Art Basel Miami kicked off at the Miami Beach Convention Center Wednesday with a VIP preview, celebrity sightings — Leonardo DiCaprio allegedly haggling over a Basquiat drawing — and enough prestige art to make any serious collector swoon.
Within a convention center under serious and heavy construction, Basel officials still managed to create an art oasis that was serene and energetic at the same time. As with most Basel Miami shows, the art was larger than life, often unapologetically enigmatic, over the top, but also impressive in terms of the number of world-renowned artists exhibited and for sale. Visitors can find works by Christo, Jean-Michel Basquiat, Tom Wesselmann, Cindy Sherman, Richard Prince and Frank Stella among others.
Art pieces with high dollar signs have already been sold by several galleries on days one and two of the Fair. Two works at Galerie Thaddaeus Ropac sold: James Rosenquist’s Coenties Slip Studio, 1961, for $2.7 million, and John Chamberlain’s Sahsimi Mendoza, 1979, for $1.35 million; Sadie Coles HQ gallery sold two works by Urs Fischer, one painting for $850,000 and a statue for $750,000; and Metro Pictures sold Robert Longo’s Untitled (Trumpsville) for $700,000.
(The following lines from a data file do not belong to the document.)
(* ===== verification/Config.v ===== *)
(** The configuration contract (internal/config/config.go): the records of the TOML
    document, the defaults, and every rule of Validate in the order the code checks
    them.  The TOML decoder is a parameter; the ownership checks of Load are file I/O. *)

From S2P Require Import Prelude GoStrings Netip GoPath Ledger.
From Stdlib Require Import Ascii String.
Local Open Scope string_scope.
Local Open Scope Z_scope.
Local Open Scope check_scope.
Abbreviation length := List.length.
Abbreviation Assignment := Ledger.Assignment.

(** ** Records

    Go's [int] fields are read from 64-bit TOML integers and only compared. *)

Record SystemConfig := mkSystem { IPv6Mode : string; StrictVPN : bool }.
Record Interface := mkInterface {
  in_Name : string; in_Role : string; in_Zone : string; in_CIDRs : list string;
  in_ProvenanceName : string; in_ProvenanceID : N (* uint8 *)
}.
Record Zone := mkZone { zone_Name : string; zone_Networks : list string; zone_Interfaces : list string }.
Record Service := mkService { svc_Name : string; svc_Protocol : string; svc_Ports : list Z }.
Record Policy := mkPolicy {
  pol_Name : string; pol_From : string; pol_To : string; pol_Service : string; pol_Action : string
}.
Record NATRule := mkNAT {
  nat_Name : string; nat_Source : string; nat_ExternalInterface : string; nat_Protocol : string;
  nat_ExternalPort : Z; nat_Destination : string; nat_DestinationPort : Z
}.
Record WireGuardConfig := mkWireGuard {
  wg_Interface : string; EndpointHost : string; EndpointPort : Z; Fwmark : string;
  BootstrapIPs : list string; BootstrapIPsV6 : list string; BootstrapHosts : list string;
  KeepRecent : Z; TCPMSS : Z; ConfigPath : string; HandshakeSecond : Z
}.
Record RuntimeConfig := mkRuntime {
  MaxBlockClaims : Z; MaxSetMembers : Z; SafeApplySeconds : Z; TrustedServices : list string
}.
Record StateConfig := mkState { Directory : string; Database : string; ProvenanceLedger : string }.
Record IntegrationsConfig := mkIntegrations {
  DockerEnabled : bool; ThreatFeed : bool; GeoIP : bool; Notifications : bool
}.
Record DockerNetwork := mkDocker {
  dn_Name : string; dn_Driver : string; dn_BridgeInterface : string; dn_DynamicBridge : bool;
  dn_Subnets : list string; dn_Gateways : list string
}.
Record ThreatFeedConfig := mkFeed {
  tf_Name : string; tf_URL : string; tf_MaxEntries : Z; tf_MaxBytes : Z; tf_MinEntries : Z; tf_RefreshSeconds : Z
}.
Record GeoSetConfig := mkGeo {
  geo_Name : string; geo_Country : string; geo_CIDRFile : string; geo_MaxEntries : Z; geo_MinEntries : Z;
  geo_RefreshSeconds : Z
}.
Record Config := mkConfig {
  System : SystemConfig; Interfaces : list Interface; Zones : list Zone; Services : list Service;
  Policies : list Policy; NAT : list NATRule; WireGuard : WireGuardConfig; Runtime : RuntimeConfig;
  State : StateConfig; Integrations : IntegrationsConfig; DockerNetworks : list DockerNetwork;
  ThreatFeeds : list ThreatFeedConfig; GeoSets : list GeoSetConfig
}.

Definition Defaults : Config :=
  mkConfig (mkSystem "disabled" true) [] [] [] [] []
    (mkWireGuard "wg0" "" 51820 "0xca6c" [] [] [] 2 1360 "" 180)
    (mkRuntime 100000 65536 90 [])
    (mkState "/var/lib/nftfw" "/var/lib/nftfw/generation-state/state.db" "/var/lib/nftfw/provenance-ledger.db")
    (mkIntegrations false false false false) [] [] [].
On Wednesday, the opening day of the Fair, galleries reported significant business including a Bruce Nauman installation at Hauser & Wirth which sold for $9.5 million to a collection in Asia, as well as a Mark Bradford triptych for $5 million; a work by Yoshitomo Nara at Pace Gallery was snapped up for $2.9 million; paintings by Frank Bowling in the range of $300,000 — 500,000 were bought at Hales Gallery, a piece by the Argentinian artist Edgardo Antonio Vigo at Richard Saltoun Gallery and multiple editions of Korean artist Do Ho Suh’s three latest fabric specimen series at Lehmann Maupin were also purchased. Stay tuned for our roundup of all the top-selling pieces at Art Basel next week.
This year, 268 international galleries were selected for the 2017 Miami Beach show. Drawn from 32 countries across North and South America, Europe, Asia, the Middle East and Africa, exhibitors presented artworks ranging from Modern masterpieces and historical projects to new works by both established and emerging artists.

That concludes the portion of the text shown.